January 13, 2019 – Mark 2:13-22 and John 2:1-11


Weddings and Wines

[Jesus] went out again beside the sea, and all the crowd was coming to him, and he was teaching them. And as he passed by, he saw Levi the son of Alphaeus sitting at the tax booth, and he said to him, “Follow Me.” And he rose and followed him. Mark 2:13-14
On the third day there was a wedding at Cana in Galilee, and the mother of Jesus was there. Jesus also was invited to the wedding with his disciples. When the wine ran out, the mother of Jesus said to him, “They have no wine.” John 2:1-3

Intro: Last week I suggested that John’s gospel is like a spiritual commentary on the Synoptics
(Matthew, Mark and Luke)

Much of Jesus’ teaching remained a mystery for his disciples
– during the time they were with him, they did not understand him
• but after his resurrection, it all began to come together
◦ what the Scriptures said about Jesus and what he taught them (Lk. 24:44-45)
◦ and it all came pretty quickly (cf. Acts 2:16-21, 25-28, 34-35, etc.)
• John wrote in two time-frames:
◦ first, within the period of Jesus’ ministry
◦ and then years later, when he had eyes to see and ears to hear (Mk. 8:17-21)

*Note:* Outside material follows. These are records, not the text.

(* ===== verification/Transport.v ===== *)
(** * The transport, as the library uses it

    The transport (qtransport) is a git submodule whose sources are not part of
    the repository: everything it decides is a parameter.  [ITransport] names
    the operations the client and the server call, and the enumerators of its
    status type they compare with. *)

From S2P Require Export Encode StdMap.

(** What [enqueue] is given. *)
Record Packet := mkPacket {
  pkt_context_id : Z;
  pkt_stream_id : Z;
  pkt_data : bytes;
}.

#[export] Instance Packet_eq_dec : EqDecision Packet.
Proof. solve_decision. Defined.

Class ITransport := {
  (** [qtransport::TransportStatus], with three of its enumerators *)
  TransportStatus : Type;
  #[global] TransportStatus_eq_dec :: EqDecision TransportStatus;
  Ready : TransportStatus;
  Connecting : TransportStatus;
  Disconnected : TransportStatus;
  Ready_not_Connecting : Ready <> Connecting;
  Ready_not_Disconnected : Ready <> Disconnected;
  (** the answer to the n-th call of [status()] *)
  status : nat -> TransportStatus;
  (** the context [start()] returns, and the stream [createStream] opens in it *)
  start : Z;
  createStream : Z -> bool -> Z;
  (** does [enqueue] answer [TransportError::None], after earlier packets *)
  enqueue_none : list Packet -> Packet -> bool;
}.

(** The transport of the unit tests (test/fake_transport.h). *)
Inductive FakeStatus := FakeReady | FakeConnecting | FakeDisconnected.
#[export] Instance FakeStatus_eq_dec : EqDecision FakeStatus.
Proof. solve_decision. Defined.

Definition FakeTransport : ITransport.
Proof.
  refine {|
    TransportStatus := FakeStatus;
    Ready := FakeReady;
    Connecting := FakeConnecting;
    Disconnected := FakeDisconnected;
    status := fun _ => FakeReady;
    start := 0x1000;
    createStream := fun _ _ => 0x2000;
    enqueue_none := fun _ _ => true;
  |}; done.
Defined.

(** [MessageBuffer msg; msg << object; ... msg.get()] *)
Definition serialize (m : Buf unit) : result bytes :=
  match m [] with
  | (Ret _, b) => Ret b
  | (Throw e, _) => Throw e
  | (Undefined, _) => Undefined
  end.

Lemma serialize_encoded m :
  fst (m []) = Ret tt -> serialize m = Ret (encoded m).
Proof.
  unfold serialize, encoded. destruct (m []) as [[[]|e|] b]; simpl; [done|done|done].
Qed.

Lemma serialize_wire m w : appends m w -> serialize m = Ret w.
Proof. intros H. unfold serialize. by rewrite (H []). Qed.

(** A loop of [status()] calls: [for (; status() == Connecting; body)], where
    the body makes [polls - 1] further calls.  The result is the index of the
    next call; [None] when the loop has not ended within the fuel. *)
Fixpoint wait_while_connecting `{ITransport} (polls fuel n : nat) : option nat :=
  match fuel with
  | O => None
  | S fuel' =>
      if decide (status n = Connecting)
      then wait_while_connecting polls fuel' (polls + n)
      else Some (S n)
  end.

Section wait.
Context `{ITransport}.

(** The loop ends as soon as one of the calls it makes is answered otherwise,
    and then the last answer was not [Connecting]. *)
Lemma wait_terminates polls k n :
  status (k * polls + n) <> Connecting ->
  exists j, (j <= k)%nat /\
    wait_while_connecting polls (S k) n = Some (S (j * polls + n)) /\
    status (j * polls + n) <> Connecting /\
    forall i, (i < j)%nat -> status (i * polls + n) = Connecting.
Proof.
  revert n. induction k as [|k IH]; intros n Hk; cbn [wait_while_connecting].
  { exists 0%nat. rewrite decide_False by done. split_and!; [lia|done|done|lia]. }
  destruct (decide (status n = Connecting)) as [E|E].
  - destruct (IH (polls + n)%nat) as (j & Hj & Ew & Hs & Hb).
    { by replace (k * polls + (polls + n))%nat with (S k * polls + n)%nat by lia. }
    exists (S j). replace (S j * polls + n)%nat with (j * polls + (polls + n))%nat by lia.
    split_and!; [lia|done|done|]. intros [|i] Hi; [done|].
    replace (S i * polls + n)%nat with (i * polls + (polls + n))%nat by lia. apply Hb. lia.
  - exists 0%nat. split_and!; [lia|done|done|lia].
Qed.
End wait.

With that in mind, what revelations will we receive from John today?

Matthew’s response to Jesus’ invitation is unique and beautiful

Matthew, who was also called Levi, was an outcast
– he was rejected by the religious community, and disliked by everyone else
• the only people who would associate with him were other tax collectors and sinners
• it was unheard of that a person in his position,
◦ would be accepted into the discipline of a godly teacher like Jesus
– after joining Jesus, Matthew’s first impulse was to introduce his friends to him
• so he hosted a dinner for people like himself
• this disturbed religious folk, and they asked,
“Why would Jesus attend a party with lowlifes and sinners?”
◦ the Lord’s answer was,

Those who are well have no need of a physician, but those who are sick

◦ then he explained what he meant by that statement

I came not to call the righteous, but sinners (Mk. 2:17)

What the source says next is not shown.